START Exercise data

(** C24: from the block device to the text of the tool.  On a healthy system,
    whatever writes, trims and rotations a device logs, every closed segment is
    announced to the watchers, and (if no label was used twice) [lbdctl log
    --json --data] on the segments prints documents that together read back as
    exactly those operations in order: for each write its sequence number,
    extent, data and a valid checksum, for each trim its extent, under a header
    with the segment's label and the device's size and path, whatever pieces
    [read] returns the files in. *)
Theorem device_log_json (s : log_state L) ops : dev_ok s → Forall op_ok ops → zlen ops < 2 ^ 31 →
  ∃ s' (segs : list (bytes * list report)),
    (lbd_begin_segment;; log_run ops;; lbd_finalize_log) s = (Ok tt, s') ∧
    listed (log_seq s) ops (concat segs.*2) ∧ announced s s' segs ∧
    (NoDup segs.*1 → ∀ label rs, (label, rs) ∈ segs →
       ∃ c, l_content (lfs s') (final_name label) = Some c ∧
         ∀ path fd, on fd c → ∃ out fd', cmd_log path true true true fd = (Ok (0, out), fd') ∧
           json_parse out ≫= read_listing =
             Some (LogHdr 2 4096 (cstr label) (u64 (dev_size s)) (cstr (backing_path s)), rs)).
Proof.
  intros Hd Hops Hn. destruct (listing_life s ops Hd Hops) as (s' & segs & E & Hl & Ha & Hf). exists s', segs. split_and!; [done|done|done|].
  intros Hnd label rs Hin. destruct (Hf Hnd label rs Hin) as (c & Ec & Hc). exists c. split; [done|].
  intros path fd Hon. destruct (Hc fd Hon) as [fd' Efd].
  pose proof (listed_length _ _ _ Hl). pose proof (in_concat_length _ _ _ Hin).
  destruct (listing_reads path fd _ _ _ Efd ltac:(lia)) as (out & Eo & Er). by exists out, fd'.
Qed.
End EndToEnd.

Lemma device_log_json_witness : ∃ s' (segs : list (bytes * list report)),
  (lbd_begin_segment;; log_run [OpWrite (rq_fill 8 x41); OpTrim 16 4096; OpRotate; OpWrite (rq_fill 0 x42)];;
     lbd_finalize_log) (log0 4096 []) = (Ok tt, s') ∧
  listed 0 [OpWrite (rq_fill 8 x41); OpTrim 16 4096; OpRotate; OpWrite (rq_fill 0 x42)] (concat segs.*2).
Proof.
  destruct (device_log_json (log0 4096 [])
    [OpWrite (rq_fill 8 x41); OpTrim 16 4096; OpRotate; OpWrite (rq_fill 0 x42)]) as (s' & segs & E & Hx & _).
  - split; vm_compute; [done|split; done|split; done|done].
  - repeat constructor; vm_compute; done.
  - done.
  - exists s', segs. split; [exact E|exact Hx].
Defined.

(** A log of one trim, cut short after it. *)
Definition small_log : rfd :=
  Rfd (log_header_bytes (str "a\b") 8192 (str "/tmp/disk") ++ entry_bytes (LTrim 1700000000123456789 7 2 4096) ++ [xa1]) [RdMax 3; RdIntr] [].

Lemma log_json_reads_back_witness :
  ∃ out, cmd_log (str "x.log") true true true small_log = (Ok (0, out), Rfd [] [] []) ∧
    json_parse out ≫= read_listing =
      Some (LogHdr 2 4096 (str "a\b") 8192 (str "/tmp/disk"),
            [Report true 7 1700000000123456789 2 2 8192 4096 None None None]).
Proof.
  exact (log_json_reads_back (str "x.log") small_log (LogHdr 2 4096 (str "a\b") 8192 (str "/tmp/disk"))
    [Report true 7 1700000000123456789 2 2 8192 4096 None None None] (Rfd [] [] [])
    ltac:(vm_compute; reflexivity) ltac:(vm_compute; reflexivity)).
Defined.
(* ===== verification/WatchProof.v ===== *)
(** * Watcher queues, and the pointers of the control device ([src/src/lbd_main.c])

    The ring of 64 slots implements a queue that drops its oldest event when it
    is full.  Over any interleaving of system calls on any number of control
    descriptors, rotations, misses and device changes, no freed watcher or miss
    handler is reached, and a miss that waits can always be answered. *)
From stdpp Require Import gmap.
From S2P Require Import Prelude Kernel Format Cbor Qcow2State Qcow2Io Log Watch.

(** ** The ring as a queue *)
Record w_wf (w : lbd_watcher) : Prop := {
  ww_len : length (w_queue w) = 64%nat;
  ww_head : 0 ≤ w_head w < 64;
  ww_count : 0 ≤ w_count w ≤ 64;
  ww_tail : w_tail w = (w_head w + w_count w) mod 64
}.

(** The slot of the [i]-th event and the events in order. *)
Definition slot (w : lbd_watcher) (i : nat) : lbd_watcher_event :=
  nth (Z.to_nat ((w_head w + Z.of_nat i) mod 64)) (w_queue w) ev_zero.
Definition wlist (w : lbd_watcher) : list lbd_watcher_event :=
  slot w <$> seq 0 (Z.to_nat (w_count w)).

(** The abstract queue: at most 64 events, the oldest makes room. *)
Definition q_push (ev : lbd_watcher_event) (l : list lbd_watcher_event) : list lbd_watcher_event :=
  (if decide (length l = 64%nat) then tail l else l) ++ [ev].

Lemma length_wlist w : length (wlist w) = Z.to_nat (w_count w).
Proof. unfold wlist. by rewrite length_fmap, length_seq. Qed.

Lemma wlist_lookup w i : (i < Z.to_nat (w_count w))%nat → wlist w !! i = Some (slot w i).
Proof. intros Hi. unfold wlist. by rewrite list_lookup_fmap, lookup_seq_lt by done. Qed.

END Exercise data

Work request: Restate the records word for word, keeping every line.

Output of the exercise:
(** C24: from the block device to the text of the tool.  On a healthy system,
    whatever writes, trims and rotations a device logs, every closed segment is
    announced to the watchers, and (if no label was used twice) [lbdctl log
    --json --data] on the segments prints documents that together read back as
    exactly those operations in order: for each write its sequence number,
    extent, data and a valid checksum, for each trim its extent, under a header
    with the segment's label and the device's size and path, whatever pieces
    [read] returns the files in. *)
Theorem device_log_json (s : log_state L) ops : dev_ok s → Forall op_ok ops → zlen ops < 2 ^ 31 →
  ∃ s' (segs : list (bytes * list report)),
    (lbd_begin_segment;; log_run ops;; lbd_finalize_log) s = (Ok tt, s') ∧
    listed (log_seq s) ops (concat segs.*2) ∧ announced s s' segs ∧
    (NoDup segs.*1 → ∀ label rs, (label, rs) ∈ segs →
       ∃ c, l_content (lfs s') (final_name label) = Some c ∧
         ∀ path fd, on fd c → ∃ out fd', cmd_log path true true true fd = (Ok (0, out), fd') ∧
           json_parse out ≫= read_listing =
             Some (LogHdr 2 4096 (cstr label) (u64 (dev_size s)) (cstr (backing_path s)), rs)).
Proof.
  intros Hd Hops Hn. destruct (listing_life s ops Hd Hops) as (s' & segs & E & Hl & Ha & Hf). exists s', segs. split_and!; [done|done|done|].
  intros Hnd label rs Hin. destruct (Hf Hnd label rs Hin) as (c & Ec & Hc). exists c. split; [done|].
  intros path fd Hon. destruct (Hc fd Hon) as [fd' Efd].
  pose proof (listed_length _ _ _ Hl). pose proof (in_concat_length _ _ _ Hin).
  destruct (listing_reads path fd _ _ _ Efd ltac:(lia)) as (out & Eo & Er). by exists out, fd'.
Qed.
End EndToEnd.

Lemma device_log_json_witness : ∃ s' (segs : list (bytes * list report)),
  (lbd_begin_segment;; log_run [OpWrite (rq_fill 8 x41); OpTrim 16 4096; OpRotate; OpWrite (rq_fill 0 x42)];;
     lbd_finalize_log) (log0 4096 []) = (Ok tt, s') ∧
  listed 0 [OpWrite (rq_fill 8 x41); OpTrim 16 4096; OpRotate; OpWrite (rq_fill 0 x42)] (concat segs.*2).
Proof.
  destruct (device_log_json (log0 4096 [])
    [OpWrite (rq_fill 8 x41); OpTrim 16 4096; OpRotate; OpWrite (rq_fill 0 x42)]) as (s' & segs & E & Hx & _).
  - split; vm_compute; [done|split; done|split; done|done].
  - repeat constructor; vm_compute; done.
  - done.
  - exists s', segs. split; [exact E|exact Hx].
Defined.

(** A log of one trim, cut short after it. *)
Definition small_log : rfd :=
  Rfd (log_header_bytes (str "a\b") 8192 (str "/tmp/disk") ++ entry_bytes (LTrim 1700000000123456789 7 2 4096) ++ [xa1]) [RdMax 3; RdIntr] [].

Lemma log_json_reads_back_witness :
  ∃ out, cmd_log (str "x.log") true true true small_log = (Ok (0, out), Rfd [] [] []) ∧
    json_parse out ≫= read_listing =
      Some (LogHdr 2 4096 (str "a\b") 8192 (str "/tmp/disk"),
            [Report true 7 1700000000123456789 2 2 8192 4096 None None None]).
Proof.
  exact (log_json_reads_back (str "x.log") small_log (LogHdr 2 4096 (str "a\b") 8192 (str "/tmp/disk"))
    [Report true 7 1700000000123456789 2 2 8192 4096 None None None] (Rfd [] [] [])
    ltac:(vm_compute; reflexivity) ltac:(vm_compute; reflexivity)).
Defined.
(* ===== verification/WatchProof.v ===== *)
(** * Watcher queues, and the pointers of the control device ([src/src/lbd_main.c])

    The ring of 64 slots implements a queue that drops its oldest event when it
    is full.  Over any interleaving of system calls on any number of control
    descriptors, rotations, misses and device changes, no freed watcher or miss
    handler is reached, and a miss that waits can always be answered. *)
From stdpp Require Import gmap.
From S2P Require Import Prelude Kernel Format Cbor Qcow2State Qcow2Io Log Watch.

(** ** The ring as a queue *)
Record w_wf (w : lbd_watcher) : Prop := {
  ww_len : length (w_queue w) = 64%nat;
  ww_head : 0 ≤ w_head w < 64;
  ww_count : 0 ≤ w_count w ≤ 64;
  ww_tail : w_tail w = (w_head w + w_count w) mod 64
}.

(** The slot of the [i]-th event and the events in order. *)
Definition slot (w : lbd_watcher) (i : nat) : lbd_watcher_event :=
  nth (Z.to_nat ((w_head w + Z.of_nat i) mod 64)) (w_queue w) ev_zero.
Definition wlist (w : lbd_watcher) : list lbd_watcher_event :=
  slot w <$> seq 0 (Z.to_nat (w_count w)).

(** The abstract queue: at most 64 events, the oldest makes room. *)
Definition q_push (ev : lbd_watcher_event) (l : list lbd_watcher_event) : list lbd_watcher_event :=
  (if decide (length l = 64%nat) then tail l else l) ++ [ev].

Lemma length_wlist w : length (wlist w) = Z.to_nat (w_count w).
Proof. unfold wlist. by rewrite length_fmap, length_seq. Qed.

Lemma wlist_lookup w i : (i < Z.to_nat (w_count w))%nat → wlist w !! i = Some (slot w i).
Proof. intros Hi. unfold wlist. by rewrite list_lookup_fmap, lookup_seq_lt by done. Qed.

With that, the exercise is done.